[DATA TO PROCESS]
(* ===== verification/Session.v ===== *)
(** Sessions ([cvztte/session/model.py]).

    Datetimes are UTC instants in microseconds.  [clock] arguments are the value
    [datetime.now(timezone.utc)] returns at that call, [uuid] arguments the value
    [uuid.uuid4().hex] draws. *)

From S2P Require Export Errors PyTime.

Definition DEFAULT_SESSION_TTL_SECONDS : Z := 3600.

(** [session.model.SessionState] *)
Inductive SessionState : Set := S_ACTIVE | S_EXPIRED | S_REVOKED.

#[export] Instance SessionState_eq_dec : EqDecision SessionState.
Proof. solve_decision. Defined.

(** [session.model.Session] *)
Record Session : Set := mkSession {
  session_id : string;
  s_agent_id : string;
  s_runtime_id : string;
  created_at : Z;
  s_expires_at : Z;
  s_revoked : bool
}.

(** [Session.state] *)
Definition session_state (s : Session) (now : Z) : SessionState :=
  if s_revoked s then S_REVOKED
  else if decide (s_expires_at s ≤ now)%Z then S_EXPIRED
  else S_ACTIVE.

(** [SessionStore._sessions] *)
Abbreviation SessionStore := (gmap string Session).

(** [SessionStore.create] *)
Definition session_create (agent_id runtime_id : string) (ttl_seconds : Z)
    (now : option Z) (clock : Z) (uuid : string) : M SessionStore Session :=
  λ store,
    let now := or_now now clock in
    match datetime_of (now + seconds ttl_seconds) with
    | Err x => (Err x, store)
    | Ok expires_at =>
        let sess := mkSession ("ses_" +:+ uuid) agent_id runtime_id now expires_at false in
        (Ok sess, <[session_id sess := sess]> store)
    end.

(** [SessionStore.get] *)
Definition session_get (store : SessionStore) (sid : string) : res Session :=
  match store !! sid with
  | None => err SESSION_UNKNOWN "unknown session"
  | Some s => Ok s
  end.

(** [SessionStore.validate] *)
Definition session_validate (store : SessionStore) (sid agent_id runtime_id : string)
    (now : option Z) (clock : Z) : res Session :=
  let now := or_now now clock in
  let? sess := session_get store sid in
  if decide (s_agent_id sess ≠ agent_id ∨ s_runtime_id sess ≠ runtime_id) then
    err SESSION_UNKNOWN "session not bound to agent/runtime"
  else match session_state sess now with
       | S_REVOKED => err SESSION_EXPIRED "session revoked"
       | S_EXPIRED => err SESSION_EXPIRED "session expired"
       | S_ACTIVE => Ok sess
       end.

Definition set_revoked (s : Session) : Session :=
  mkSession (session_id s) (s_agent_id s) (s_runtime_id s) (created_at s)
    (s_expires_at s) true.

(** [SessionStore.revoke] *)
Definition session_revoke (sid : string) : M SessionStore unit :=
  λ store, match session_get store sid with
           | Ok s => (Ok tt, <[sid := set_revoked s]> store)
           | Err e => (Err e, store)
           end.

(** * Facts *)

Lemma session_validate_ok store sid ag rt now clock s :
  session_validate store sid ag rt now clock = Ok s ↔
  store !! sid = Some s ∧ s_agent_id s = ag ∧ s_runtime_id s = rt ∧
  s_revoked s = false ∧ (or_now now clock < s_expires_at s)%Z.
Proof.
  unfold session_validate, session_get, session_state.
  destruct (store !! sid) as [s'|]; simpl; [|naive_solver].
  case_decide as Hb; [naive_solver|].
  assert (s_agent_id s' = ag ∧ s_runtime_id s' = rt) as [Ha Hr]
    by (split; apply dec_stable; naive_solver).
  destruct (s_revoked s') eqn:Hrev; [naive_solver congruence|].
  case_decide; split; intros Heq; simplify_eq/=.
  - destruct Heq as (? & ? & ? & ? & ?). simplify_eq. lia.
  - split_and!; [done..|lia].
  - naive_solver.
Qed.

(** One operation of the store, as clients interleave them. *)
Inductive session_op : Set :=
| SCreate (agent_id runtime_id : string) (ttl : Z) (now clock : Z) (uuid : string)
| SRevoke (sid : string).

Definition session_step (store : SessionStore) (o : session_op) : SessionStore :=
  match o with
  | SCreate ag rt ttl now clock uuid =>
      (session_create ag rt ttl (Some now) clock uuid store).2
  | SRevoke sid => (session_revoke sid store).2
  end.

(** [uuid4] never draws an identifier that is in use. *)
Definition session_fresh (store : SessionStore) (o : session_op) : Prop :=
  match o with
  | SCreate _ _ _ _ _ uuid => store !! ("ses_" +:+ uuid) = None
  | SRevoke _ => True
  end.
[/DATA TO PROCESS]
**WHAT YOU ARE ASKED TO DO**
Which lines above include "that"? Show each of them by copying it.

**EXERCISE SOLUTION**
    [datetime.now(timezone.utc)] returns at that call, [uuid] arguments the value
(** [uuid4] never draws an identifier that is in use. *)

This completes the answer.